So floh diese Familie während einer Fahrt von mehreren Stunden © Mattheu Barber, Syria Comment

Nordirak vor Bombardierungen: Augenzeugenbericht

Red. /  Im Kurdengebiet Iraks spielt sich eine schreckliche Tragödie ab. «Syria Comment» veröffentlichte einen Bericht vor Ort. (englisch)

Red. Im Folgenden übernimmt Infosperber einen glaubwürdigen Augenzeugenbericht aus dem Norden Iraks, den Matthew Barber am 8. August 2014 auf der unabhängigen Plattform Syria Comment von Professor Joshua Landis veröffentlicht hat.

Sinjar Was Only the Beginning
The calm is slowly unraveling in Kurdistan, and a growing, pervasive anxiety is beginning to afflict us all.

We know that the fighting between the Kurdish Peshmerga forces and the Islamic State jihadis continues to develop and move from place to place, but we’re never exactly sure what’s happening, where the fighting is occurring, or who has the upper hand. News—both local and international—has proved highly unreliable since this crisis began on Sunday.

If it’s not happening on your block, you probably don’t really know what’s going on.
The Case of Shariya
The Yazidi town of Shariya, located a few miles south of Dohuk, is a »collective village” created by Saddam Hussein during his Arabization program in the 1970s. Saddam bulldozed countless Yazidi towns until there was nothing left but gravel, and then forcibly moved their former inhabitants into collectives situated in locations that served his strategic interests. Shariya lies in the center of a valley ringed by hills, along the bases of which were originally a number of Yazidi villages. Saddam destroyed all of these villages (fearing that their proximity to the mountains would facilitate the harboring of Peshmerga fighters) and huddled all the villagers together in the center of the open plain between the mountains, where they would be much easier to keep an eye on.

Shariya had a population of 17,000 until Sunday’s crisis in Sinjar began compelling families to flee for the Dohuk governorate.
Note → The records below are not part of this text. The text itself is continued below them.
Definition read_ipv6 (s : string) : option (Ipv6Addr * string) :=
  let '(head, head_ipv4, r) := read_groups 8 0 s in
  if (length head =? 8)%nat then a ← v6_of_segments head; Some (a, r)
  else if head_ipv4 then None
  else
    r ← read_given_char ":" r;
    r ← read_given_char ":" r;
    let '(tail, _, r) := read_groups (8 - (length head + 1)) 0 r in
    a ← v6_of_segments (head ++ replicate (8 - length head - length tail) 0%Z ++ tail);
    Some (a, r).

Definition at_end {A : Type} (o : option (A * string)) : option A :=
  match o with Some (a, EmptyString) => Some a | _ => None end.

(** [str::parse::<Ipv4Addr>], [str::parse::<Ipv6Addr>], [str::parse::<IpAddr>]. *)
Definition parse_ipv6_addr (s : string) : option Ipv6Addr := at_end (read_ipv6 s).
Definition parse_ip_addr (s : string) : option IpAddr :=
  match read_ipv4 s with
  | Some (a, r) => at_end (Some (V4 a, r))
  | None => V6 <$> at_end (read_ipv6 s)
  end.

Example parse_ip_doc1 : parse_ip_addr "232.1.2.3" = Some (V4 (v4 232 1 2 3)).
Proof. vm_compute. reflexivity. Qed.
Example parse_ip_doc2 : parse_ip_addr "232.01.2.3" = None.
Proof. vm_compute. reflexivity. Qed.
Example parse_ip_doc3 : parse_ip_addr "ff3e::8000:1" = Some (V6 (v6 65342 0 0 0 0 0 32768 1)).
Proof. vm_compute. reflexivity. Qed.
Example parse_ip_doc4 : parse_ip_addr "::ffff:1.2.3.4" = Some (V6 (v6 0 0 0 0 0 65535 258 772)).
Proof. vm_compute. reflexivity. Qed.
Example parse_ip_doc5 : parse_ip_addr "1::2::3" = None.
Proof. vm_compute. reflexivity. Qed.

(** ** Reading what was displayed *)

Lemma string_cons_app c (s t : string) : String c s +:+ t = String c (s +:+ t).
Proof. done. Qed.
Lemma string_nil_app (s : string) : "" +:+ s = s.
Proof. done. Qed.
Lemma string_app_assoc (s t u : string) : (s +:+ t) +:+ u = s +:+ (t +:+ u).
Proof. induction s as [|c s IH]; [done|]. by rewrite !string_cons_app, IH. Qed.
Lemma string_app_nil_r (s : string) : s +:+ "" = s.
Proof. induction s as [|c s IH]; [done|]. by rewrite string_cons_app, IH. Qed.

(** What may follow a number without becoming a part of it. *)
Definition ends_number (radix : Z) (r : string) : Prop :=
  match r with EmptyString => True | String c _ => to_digit radix c = None end.

Lemma read_digits_app radix s r acc n v k :
  read_digits radix s acc n = (v, k, "") → ends_number radix r →
  read_digits radix (s +:+ r) acc n = (v, k, r).
Proof.
  revert acc n. induction s as [|c s IH]; intros acc n; rewrite ?string_cons_app; simpl.
  - intros [= <- <-] Hr. destruct r as [|c r]; [done|]. simpl in *. by rewrite Hr.
  - destruct (to_digit radix c); [by apply IH|done].
Qed.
By Wednesday, Shariya had a population of over 80,000 people.

When I visited the community on Monday, it was already bursting at the seams, and it wasn’t even close to the peak it reached on Wednesday.
Matthew Barber berichtet als Augenzeuge

The road leading into Shariya was a non-stop caravan of vehicles transporting more passengers than one would have thought possible: small trucks carrying dozens, packed into the truck beds like livestock; small cars with 3, 4, 5 people crammed into the trunks—all having traveled like this for hours, or even overnight due to the bottlenecking effect that the sudden flight of more than 200,000 (perhaps closer to 300,000) had on the road from Sinjar.
On our way to the village, a friend and I stopped and helped transport Yazidis from Sinjar that we noticed were just sitting on the side of the road, unsure how to reach Shariya.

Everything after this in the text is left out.